┏━━

Lemma step_request k cap x K : inv k cap x K →
  ∃ x', step B closes ServeRequest x = Some x' ∧ inv k cap x' K ∧ st_mono x x'.
Proof.
  intros Hinv. pose proof Hinv as [(g0 & L0 & Hg0 & E0) Hsrv Hseq Hrq Hp Hal]. cbn [step].
  destruct (reqq x) as [|m l] eqn:Eq; [exists x; split; [done|]; split; [done|by intros m]|]. apply Forall_cons in Hrq as [[Hty Hm] Hrq].
  set (x1 := Sys (srv x) (cl x) (conn x) (onq x) (repq x) l). set (m' := with_addr addr m).
  assert (inv k cap x1 K ∨ stopped (cl x) = false) as Hx1.
  { destruct (stopped (cl x)) eqn:Es; [left|by right]. split; try done; [by exists g0, L0|]. cbn [x1 cl]. by rewrite Es. }
  destruct (stopped (cl x)) eqn:Es.
  - destruct Hx1 as [Hx1|]; [|done].
    destruct (StreamServerSpec.request_aside B true m' (srv x) g0 L0 (addr + 1) Hg0) as (s & Hs & Has & Hall); [done| |].
    { cbn. intros Hne. by destruct Hm. }
    destruct (step_stopped (StreamServer._on_request_data B true m') k cap x1 K g0 L0 s) as (x' & Hx & Hi & Hmo & _); try done; [by eapply aside_steady|by exists x'].
  - clear Hx1. destruct (Hal eq_refl) as (R & o & [(g & L & Hg & -> & Ho) Hon Hc Hcnt Hr Hcap Hpend Hph]). rewrite Eq in Hph.
    destruct (decide (m_msgid m = ClientDone_meta_id)) as [Hd|Hd].
    + (* the client is done *)
      pose proof (phase_done _ _ _ _ _ _ _ _ _ _ Hd Hph) as Hph'.
      assert (∃ s ds, StreamServer._on_request_data B true m' (srv x) = Some s ∧ steady (srv x) s ∧ StreamServer.clients s = delete addr (StreamServer.clients (srv x)) ∧
        StreamServer.sent s = StreamServer.sent (srv x) ++ ds ∧ to_addr ds = [] ∧ StreamServer.online s = StreamServer.online (srv x)) as
        (s & ds & Hs & (E1 & E2 & E3 & E4 & E5) & Ecl & Esent & Eds & Eon).
      { unfold StreamServer._on_request_data. change (m_msgid m') with (m_msgid m). rewrite Hd, Z.eqb_refl. change (m_addr m') with addr.
        destruct (StreamServer.clients (srv x) !! addr) as [c|] eqn:Ec.
        - unfold StreamServer._request_disconnect. destruct (_ =? 0).
          + eexists _, []. rewrite app_nil_r. by split_and!.
          + eexists _, [_]. split; [reflexivity|]. split_and!; try done.
        - exists (srv x), []. rewrite app_nil_r. split_and!; try done. by rewrite delete_id. }
      rewrite (serve_step _ x1 s ds [] Hs Esent) by (by rewrite app_nil_r). eexists. split; [reflexivity|].
      split; [|intros m0; cbn [srv]; by rewrite E1]. rewrite Eds. cbn [x1 cl conn onq repq reqq]. rewrite app_nil_r.
      replace (onq x ++ (if conn x then [] else [])) with (onq x) by (destruct (conn x); by rewrite app_nil_r).
      assert (StreamServerSpec.good s g L) as Hgs.
      { split; [unfold StreamServerSpec.serves; rewrite E1, E2, E3; apply Hg|]. rewrite E1, Ecl. apply map_Forall_delete, Hg. }
      split; cbn [srv cl conn onq repq reqq]; try done; [by exists g, L|by rewrite E3, E4, E5|]. intros _. exists R, None.
      split; cbn [srv cl conn onq repq reqq]; try done. exists g, L. split; [done|]. split; [done|]. cbn [srv]. by rewrite Ecl, lookup_delete_eq.
    + (* the request *)
      destruct (phase_request_only _ _ _ _ _ _ _ _ _ _ Hph Hd) as (-> & Erep & -> & name & b & P1 & P2 & P3 & P4 & P5 & P6 & P7 & P8 & P9 & P10 & P11).
      destruct (StreamServerSpec.request_session B b_reads b_open_spec m' (srv x) g L name (data_of k) Hg Ho) as
        (s & Hs & E3 & E4 & E1 & E2 & Eon & E5 & Hcase); [done|cbn [m' m_msgid with_addr]; rewrite P8; exact P9|].
      pose proof (keep_increasing _ _ _ Hg) as HK.
      assert (∀ ds, StreamServer.sent s = StreamServer.sent (srv x) ++ ds → StreamServerSpec.good s g L →
        (∃ o, (match o with
          | None => StreamServer.clients s !! addr = None
          | Some T => ∃ c rest, StreamServer.clients s !! addr = Some c ∧ StreamServer.c_state c = StreamServer.CActive ∧
            StreamServer.c_suspended c = false ∧ StreamServer.c_next c = None ∧
            StreamServerSpec.in_front b_reads (StreamServer.storage s) g c rest ∧ T = keep rest end) ∧
          phase k (cl x) true (onq x) (to_addr ds) [] (keep L) R o) →
        ∃ x', serve (StreamServer._on_request_data B true m') x1 = Some x' ∧ inv k cap x' (keep L) ∧ st_mono x x') as Hgo.
      { intros ds Esent Hgs (o & Ho' & Hph'). rewrite (serve_step _ x1 s ds [] Hs Esent) by (by rewrite app_nil_r). eexists. split; [reflexivity|].
        split; [|intros m0; cbn [srv]; by rewrite E1]. cbn [x1 cl conn onq repq reqq]. rewrite P5, Erep, app_nil_r. cbn [app].
        split; cbn [srv cl conn onq repq reqq]; try done; [by exists g, L|by rewrite E3, E4, E5|]. intros _. exists R, o.
        split; cbn [srv cl conn onq repq reqq]; try done. by exists g, L. }
      destruct Hcase as [(rp & data & bs & c & Hdata & Hgs & Esent & Ecl & Hsus & (c' & Hc' & Hst' & Hf) & Hlast & Harm)|(Ecl & Hgs & (text & dm & Esent & Hdm) & _)].
      * rewrite Ecl in Hc'. change (m_addr m') with addr in *. rewrite lookup_insert_eq in Hc'. injection Hc' as <-.
        apply (Hgo _ Esent Hgs). rewrite <-last_seq_keep in Hlast.
        assert (block_seq rp = -1 ∧ bs = [] ∧ StreamServer.c_next c = None ∧
          match k with KSeq s => requested_seq rp = i64 s | KInit => requested_seq rp = Storage.first_seq (keep L)
          | KLast => keep L ≠ [] ∧ requested_seq rp = Storage.last_seq (keep L) - 1 end) as (Hbl & -> & Hn & Hk).
        { destruct Harm as [Harm Hnext]. assert (StreamServer.initial_reply (StreamServer.cf (srv x)) = None) as Hini by apply Hsrv.
          assert (StreamServerSpec.asked (srv x) L (data_of k) = None) as Hask by (destruct k; cbn; by rewrite ?Hini).
          unfold StreamServerSpec.answered in Harm. rewrite Hask in Harm. destruct Harm as (? & ? & Harm).
          rewrite first_seq_keep, last_seq_keep. split_and!; [done|done|by apply Hnext|]. destruct k; cbn [data_of] in Harm; [done|auto|].
          destruct Harm. split; [|done]. by intros Hn%fmap_nil_inv. }
        rewrite Hbl in Hf. change (-1 =? -1) with true in Hf. cbv iota in Hf. cbn [app] in Hf.
        destruct (replied_new k (keep L) rp (cl x) (keep (Storage.from (requested_seq rp) L)) HK P3 Hseq Hlast Hk) as (a & Hrep & Hrok & Hfrom);
          [by rewrite from_keep|].
        destruct (make_get_reply rp data Hdata) as [Hget Hz]; [rewrite Hlast; by apply last_ok|done|by rewrite Hbl|].
        exists (Some (keep (Storage.from (requested_seq rp) L))). split.
        -- exists c, (Storage.from (requested_seq rp) L). rewrite Ecl. by rewrite lookup_insert_eq.
        -- eapply (ph_reply _ _ _ _ _ _ _ _ _ _ [] rp _ a b); try done; [cbn; lia|by rewrite Hlast].
      * apply (Hgo _ Esent Hgs). exists None. split; [by rewrite Ecl, lookup_delete_eq|].
        eapply (ph_refused _ _ _ _ _ _ _ _ _ (Msg DATA 0 Error_meta_id 0 text (zlen text) addr 0)); try done.
        unfold to_addr. rewrite filter_cons_True by done. cbn [fmap list_fmap]. f_equal.
        clear -Hdm. induction Hdm as [|p dm Hp' _ IH]; [done|]. rewrite filter_cons_False; [exact IH|]. by intros [_ ?].
Qed.
(** ** Steps of the client *)
Lemma alive_ok k cap x K R o : alive k cap x K R o → client_ok cap (cl x) R.
Proof. intros [H1 H2 H3 H4 H5 H6 H7 H8]. by split. Qed.

Lemma drive_inv f k cap (x x1 : sys) K : inv k cap x K → srv x1 = srv x → cl x1 = cl x → reqq x1 = reqq x →
  (stopped (cl x) = false → ∀ R o, alive k cap x K R o →
     ∃ c', f (cl x) = Some c' ∧ Forall (fits cap) (onq x1) ∧ outcome k cap K (conn x1) (onq x1) (repq x1) (reqq x) o (cl x) c') →
  ∃ x', drive f x1 = Some x' ∧ inv k cap x' K ∧ st_mono x x'.
Proof.
  intros [Hg Hsrv Hseq Hrq Hp Hal] E1 E2 E3 Hf. unfold drive. rewrite E2. destruct (stopped (cl x)) eqn:Es.
  - exists x1. split; [done|]. split; [|intros m; by rewrite E1]. split; rewrite ?E1, ?E2, ?E3; try done. by rewrite Es.
  - destruct (Hal eq_refl) as (R & o & Hl). destruct (Hf eq_refl R o Hl) as (c' & -> & Hon & evs & Ho & Hq & Hp' & Hst). cbn [mbind option_bind].
    rewrite Ho, drop_app_length. eexists. split; [reflexivity|]. split; [|intros m; cbn [srv]; by rewrite E1].
    split; cbn [srv cl conn onq repq reqq]; rewrite ?E1, ?E3; try done; [apply Forall_app; by split|].
    intros Hns. destruct (Hst Hns) as (R' & [O1 O2 O3 O4 O5] & Hph). exists R', o.
    split; cbn [srv cl conn onq repq reqq]; rewrite ?E1, ?E3; try done. destruct Hl as [Hses _ _ _ _ _ _ _]. exact Hses.
Qed.

(** Nothing happens. *)
Lemma stay k cap (x : sys) K : inv k cap x K → ∃ x', Some x = Some x' ∧ inv k cap x' K ∧ st_mono x x'.
Proof. intros Hi. exists x. split; [done|]. split; [done|]. by intros m. Qed.

Lemma alive_log k cap x K R o : alive k cap x K R o → Storage.increasing K ∧ StreamServer.s_seq (srv x) = Storage.last_seq K.
Proof.
  intros [(g & L & Hg & -> & _) _ _ _ _ _ _ _]. split; [by eapply keep_increasing|]. rewrite last_seq_keep. apply Hg.
Qed.

Lemma step_connect k cap x K report : inv k cap x K →
  ∃ x', step B closes (Connect report) x = Some x' ∧ inv k cap x' K ∧ st_mono x x'.
Proof.
  intros Hinv. cbn [step]. case_bool_decide as Hch; [|by apply stay]. eapply drive_inv; [exact Hinv|done..|]. intros Hs R o Hl.
  destruct (alive_log _ _ _ _ _ _ Hl) as [HK Hsv]. eexists. split; [reflexivity|]. split; [constructor|].
  eapply (connect_step closes); [done|by eapply alive_ok|exact (a_phase _ _ _ _ _ _ Hl)|done|done|]. destruct report; [right|by left]. done.
Qed.

Lemma step_child k cap x K s : inv k cap x K →
  ∃ x', step B closes (ChildState s) x = Some x' ∧ inv k cap x' K ∧ st_mono x x'.
Proof.
  intros Hinv. cbn [step].
  assert (s = Error ∨ s = Closing ∨ s = Closed → ∃ x', drive (λ c, Some (on_child_state (reliable closes) s c)) x = Some x' ∧ inv k cap x' K ∧ st_mono x x') as Hd.
  { intros Hs. eapply drive_inv; [exact Hinv|done..|]. intros Hst R o Hl. eexists. split; [reflexivity|]. split; [apply Hl|].
    eapply (child_state_step closes); [done|by eapply alive_ok|exact (a_phase _ _ _ _ _ _ Hl)|done]. }
  destruct s; try (by apply stay); apply Hd; auto.
Qed.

┗━━

• _BRIEF_: Each line from the beginning of the listing up to the line where "- unfold StreamServer._request_disconnect." appears needs to be given again exactly; please add nothing else.

• _THE ANSWER_:
Lemma step_request k cap x K : inv k cap x K →
  ∃ x', step B closes ServeRequest x = Some x' ∧ inv k cap x' K ∧ st_mono x x'.
Proof.
  intros Hinv. pose proof Hinv as [(g0 & L0 & Hg0 & E0) Hsrv Hseq Hrq Hp Hal]. cbn [step].
  destruct (reqq x) as [|m l] eqn:Eq; [exists x; split; [done|]; split; [done|by intros m]|]. apply Forall_cons in Hrq as [[Hty Hm] Hrq].
  set (x1 := Sys (srv x) (cl x) (conn x) (onq x) (repq x) l). set (m' := with_addr addr m).
  assert (inv k cap x1 K ∨ stopped (cl x) = false) as Hx1.
  { destruct (stopped (cl x)) eqn:Es; [left|by right]. split; try done; [by exists g0, L0|]. cbn [x1 cl]. by rewrite Es. }
  destruct (stopped (cl x)) eqn:Es.
  - destruct Hx1 as [Hx1|]; [|done].
    destruct (StreamServerSpec.request_aside B true m' (srv x) g0 L0 (addr + 1) Hg0) as (s & Hs & Has & Hall); [done| |].
    { cbn. intros Hne. by destruct Hm. }
    destruct (step_stopped (StreamServer._on_request_data B true m') k cap x1 K g0 L0 s) as (x' & Hx & Hi & Hmo & _); try done; [by eapply aside_steady|by exists x'].
  - clear Hx1. destruct (Hal eq_refl) as (R & o & [(g & L & Hg & -> & Ho) Hon Hc Hcnt Hr Hcap Hpend Hph]). rewrite Eq in Hph.
    destruct (decide (m_msgid m = ClientDone_meta_id)) as [Hd|Hd].
    + (* the client is done *)
      pose proof (phase_done _ _ _ _ _ _ _ _ _ _ Hd Hph) as Hph'.
      assert (∃ s ds, StreamServer._on_request_data B true m' (srv x) = Some s ∧ steady (srv x) s ∧ StreamServer.clients s = delete addr (StreamServer.clients (srv x)) ∧
        StreamServer.sent s = StreamServer.sent (srv x) ++ ds ∧ to_addr ds = [] ∧ StreamServer.online s = StreamServer.online (srv x)) as
        (s & ds & Hs & (E1 & E2 & E3 & E4 & E5) & Ecl & Esent & Eds & Eon).
      { unfold StreamServer._on_request_data. change (m_msgid m') with (m_msgid m). rewrite Hd, Z.eqb_refl. change (m_addr m') with addr.
        destruct (StreamServer.clients (srv x) !! addr) as [c|] eqn:Ec.
        - unfold StreamServer._request_disconnect. destruct (_ =? 0).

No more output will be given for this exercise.